The Nurani band lived at the bottom of the great Cleft. Sabba learned this the first time Dabbon led him out of the cave and into the open air again. They emerged near the bottom of an enormous gash in the earth, a place so low the red walls rose like long towers above them. Sabba had to invert his neck and crane his head backwards until his throat hurt just to see the top of the cliffs. Slender trails wound between the caves and the thin valley at the very bottom of the canyon, and there a sparse grass grew to feed on.
He learned, too, that the place he’d wandered in his fever was only the shallow beginning of the Cleft, one that the Nurani rarely visited. That he’d been found at all was hailed a miracle, and he was put fully in the care of Dabon’s dam.
The grass at the base of the walls was tasty, though not as sweet as Muria’s milk. Sabba and Dabon ate when the mare encouraged them, and shared nursing when she would allow. The days grew icy, then frigid, and finally a thin blanket of snow covered the grazing. They were shown how to paw it away to eat, but the fare was soggy now, unpleasant and growing scarce as the winter descended.
Once Sabba asked Muria why they couldn’t simply return to the grasslands to eat. She tsked at him softly, flapping velvet lips and blowing out through her nostrils.
“The grasslands are occupied,” she said. “During the ice months, other bands come to shelter in the rocky places near the Cleft.”

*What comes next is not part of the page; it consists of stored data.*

(** * Properties *)

(** ** Strings *)

Lemma strTruthy_false (s : string) : strTruthy s = false <-> s = EmptyString.
Proof. destruct s; simpl; split; congruence. Qed.

Lemma strTruthy_true (s : string) : strTruthy s = true <-> s <> EmptyString.
Proof. destruct s; simpl; split; congruence. Qed.

Lemma cleanString_asText (value : JsValue) :
  cleanString value = trim (asText value).
Proof. destruct value; reflexivity. Qed.

(** ** The record classifier *)

(** C4. [isSongRecord] accepts a record exactly when, after trimming, the
    track name and the artist name are non-empty and the episode name and
    the episode URI are empty, a value that is not a string (or is missing)
    counting as the empty string.  [isSongRecord] is a total function: it
    answers on every record. *)
Theorem isSongRecord_qualifies (record : RawRecord) :
  isSongRecord record = true <-> qualifiesAsSong record.
Proof.
  unfold isSongRecord, qualifiesAsSong.
  rewrite !cleanString_asText.
  destruct (trim (asText (master_metadata_track_name record))) eqn:Et;
  destruct (trim (asText (master_metadata_album_artist_name record))) eqn:Ea;
  destruct (trim (asText (episode_name record))) eqn:En;
  destruct (trim (asText (spotify_episode_uri record))) eqn:Eu;
  simpl; split; intros H; try discriminate; try tauto;
  try (repeat split; congruence);
  destruct H as (H1 & H2 & H3 & H4); congruence.
Qed.

(** ** Sanitising the played duration *)

Lemma mathRound_nearest (q : Q) : nearestInteger q (mathRound q).
Proof.
  unfold nearestInteger, mathRound.
  pose proof (Qfloor_le (q + (1 # 2))) as Hle.
  pose proof (Qlt_floor (q + (1 # 2))) as Hlt.
  rewrite inject_Z_plus in Hlt.
  split.
  - apply Qplus_le_l with (z := 1 # 2).
    setoid_replace (inject_Z (Qfloor (q + (1 # 2))) - (1 # 2) + (1 # 2))%Q
      with (inject_Z (Qfloor (q + (1 # 2)))) by ring.
    exact Hle.
  - apply Qplus_lt_l with (z := 1 # 2).
    setoid_replace (inject_Z (Qfloor (q + (1 # 2))) + (1 # 2) + (1 # 2))%Q
      with (inject_Z (Qfloor (q + (1 # 2))) + inject_Z 1)%Q by ring.
    exact Hlt.
Qed.

(** C5. [sanitizeMs] coerces [ms_played] to a number; a coercion that is
    not finite gives 0, a negative number gives 0, and any other number
    gives the integer nearest to it (a tie going up).  So -500 gives 0, and
    the string "120.9" gives 121: rounded, not truncated to 120. *)
Theorem sanitizeMs_spec :
  (forall value : JsValue,
      match toNumber value with
      | NaN | Infinity _ => sanitizeMs value = 0
      | Finite q =>
          if Qlt_le_dec q 0 then sanitizeMs value = 0
          else nearestInteger q (sanitizeMs value)
      end)
  /\ sanitizeMs (JNumber (Finite (inject_Z (-500)))) = 0
  /\ sanitizeMs (JString "120.9") = 121
  /\ sanitizeMs (JString "120.9") <> Qfloor (1209 # 10).
Proof.
  split; [| repeat split; try reflexivity; vm_compute; discriminate].
  intros value. unfold sanitizeMs.
  destruct (toNumber value) as [| neg | q]; try reflexivity.
  destruct (Qlt_le_dec q 0) as [Hneg | Hpos].
  - destruct (Qle_bool 0 q) eqn:E; [| reflexivity].
    apply Qle_bool_iff in E. exfalso. apply (Qlt_not_le _ _ Hneg E).
  - apply Qle_bool_iff in Hpos. rewrite Hpos. simpl. apply mathRound_nearest.
Qed.
(** ** Composite song keys *)

Lemma indexOf_lower (p s : string) : -1 <= indexOf p s.
Proof.
  induction s as [| c s IH]; simpl.
  - destruct (startsWith p ""); lia.
  - destruct (startsWith p (String c s)); [lia |].
    destruct (indexOf p s <? 0) eqn:E; [lia |].
    apply Z.ltb_ge in E. lia.
Qed.

Lemma indexOf_sep_cons (c : ascii) (s : string) :
  indexOf KEY_SEP (String c s)
  = if Ascii.eqb (ascii_of_nat 31) c then 0
    else if indexOf KEY_SEP s <? 0 then -1 else indexOf KEY_SEP s + 1.
Proof.
  unfold KEY_SEP at 1. cbn [indexOf startsWith].
  rewrite andb_true_r. reflexivity.
Qed.

Lemma indexOf_sep_absent (song rest : string) :
  indexOf KEY_SEP song < 0 ->
  indexOf KEY_SEP (song ++ KEY_SEP ++ rest) = Z.of_nat (String.length song).
Proof.
  induction song as [| c s IH]; intros H.
  - reflexivity.
  - rewrite indexOf_sep_cons in H.
    cbn [append String.length]. rewrite indexOf_sep_cons.
    destruct (Ascii.eqb (ascii_of_nat 31) c); [lia |].
    destruct (indexOf KEY_SEP s <? 0) eqn:E.
    + apply Z.ltb_lt in E. rewrite (IH E).
      destruct (Z.of_nat (String.length s) <? 0) eqn:E'; [apply Z.ltb_lt in E' |]; lia.
    + apply Z.ltb_ge in E. lia.
Qed.

Lemma indexOf_sep_present (song rest : string) :
  0 <= indexOf KEY_SEP song ->
  indexOf KEY_SEP (song ++ rest) = indexOf KEY_SEP song
  /\ indexOf KEY_SEP song < Z.of_nat (String.length song)
  /\ song = takeStr (Z.to_nat (indexOf KEY_SEP song)) song ++ KEY_SEP
            ++ dropStr (Z.to_nat (indexOf KEY_SEP song + 1)) song.
Proof.
  induction song as [| c s IH]; intros H.
  - simpl in H. lia.
  - rewrite indexOf_sep_cons in H.
    cbn [append String.length]. rewrite !indexOf_sep_cons.
    destruct (Ascii.eqb (ascii_of_nat 31) c) eqn:Ec.
    + apply Ascii.eqb_eq in Ec. subst c.
      split; [reflexivity |]. split; [lia |]. reflexivity.
    + destruct (indexOf KEY_SEP s <? 0) eqn:E; [lia |].
      pose proof E as E'. apply Z.ltb_ge in E'.
      destruct (IH E') as (H1 & H2 & H3).
      rewrite H1, E. split; [reflexivity |]. split; [lia |].
      replace (Z.to_nat (indexOf KEY_SEP s + 1))
        with (S (Z.to_nat (indexOf KEY_SEP s))) by lia.
      replace (Z.to_nat (indexOf KEY_SEP s + 1 + 1))
        with (S (Z.to_nat (indexOf KEY_SEP s + 1))) by lia.
      cbn [takeStr dropStr append]. f_equal. exact H3.
Qed.

Lemma append_assoc_str (a b c : string) : (a ++ b) ++ c = a ++ (b ++ c).
Proof. induction a as [| x a IH]; simpl; [reflexivity | now rewrite IH]. Qed.

Lemma takeStr_app (a b : string) : takeStr (String.length a) (a ++ b) = a.
Proof.
  induction a as [| c a IH]; simpl.
  - destruct b; reflexivity.
  - f_equal. exact IH.
Qed.

Lemma dropStr_app (a b : string) : dropStr (String.length a) (a ++ b) = b.
Proof.
  induction a as [| c a IH]; simpl.
  - destruct b; reflexivity.
  - exact IH.
Qed.

Lemma length_append (a b : string) :
  String.length (a ++ b) = (String.length a + String.length b)%nat.
Proof. induction a as [| c a IH]; simpl; [reflexivity | now rewrite IH]. Qed.

Lemma length_takeStr (n : nat) (s : string) :
  (n <= String.length s)%nat -> String.length (takeStr n s) = n.
Proof.
  revert s. induction n as [| n IH]; intros [| c s] H; simpl in *; try lia.
  rewrite IH; lia.
Qed.

Lemma slice_prefix (s : string) (i : Z) :
  0 <= i <= Z.of_nat (String.length s) ->
  slice s 0 i = takeStr (Z.to_nat i) s.
Proof.
  intros H. unfold slice, sliceIndex. simpl (0 <? 0).
  destruct (i <? 0) eqn:E; [apply Z.ltb_lt in E; lia |].
  rewrite (Z.min_l 0) by lia. rewrite (Z.min_l i) by lia.
  rewrite Z.sub_0_r, Z.max_l by lia. reflexivity.
Qed.

Lemma sliceFrom_suffix (s : string) (i : Z) :
  0 <= i <= Z.of_nat (String.length s) ->
  sliceFrom s i = dropStr (Z.to_nat i) s.
Proof.
  intros H. unfold sliceFrom, sliceIndex.
  destruct (i <? 0) eqn:E; [apply Z.ltb_lt in E; lia |].
  rewrite Z.min_l by lia. reflexivity.
Qed.

Lemma includes_false (p s : string) : includes p s = false <-> indexOf p s < 0.
Proof. unfold includes. rewrite Z.leb_gt. reflexivity. Qed.

Lemma includes_true (p s : string) : includes p s = true <-> 0 <= indexOf p s.
Proof. unfold includes. rewrite Z.leb_le. reflexivity. Qed.

Lemma splitSongKey_make (song artist : string) :
  includes KEY_SEP song = false ->
  splitSongKey (makeSongKey song artist) = (song, artist).
Proof.
  intros H. apply includes_false in H.
  unfold splitSongKey, makeSongKey.
  rewrite (indexOf_sep_absent song artist H).
  destruct (Z.of_nat (String.length song) <? 0) eqn:E;
    [apply Z.ltb_lt in E; lia |].
  rewrite slice_prefix, sliceFrom_suffix;
    rewrite ?length_append; unfold KEY_SEP; cbn [String.length]; try lia.
  rewrite Nat2Z.id, takeStr_app.
  replace (Z.to_nat (Z.of_nat (String.length song) + 1))
    with (String.length (song ++ String (ascii_of_nat 31) "")).
  - change (String (ascii_of_nat 31) artist)
      with (String (ascii_of_nat 31) "" ++ artist).
    rewrite <- (append_assoc_str song). rewrite dropStr_app. reflexivity.
  - rewrite length_append. simpl. lia.
Qed.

Something about her words tickled a memory, but it tasted bitter in the colt’s mind, and he shoved it aside, took his adopted dam’s declaration for what it was, and forgot any idea of climbing from the protection of the deep place.
He ate, he grew, and he met the other Nurani horses, learning names and colors, placing the patterned hides one by one into his memory so that he might greet his band-mates properly by name. The older horses mainly ignored him, but then, they ignored Dabon as well. The yearlings were too busy with one another to have time for foals, but the band had enjoyed a prosperous year, and there were plenty of other fillies and colts to meet and play with.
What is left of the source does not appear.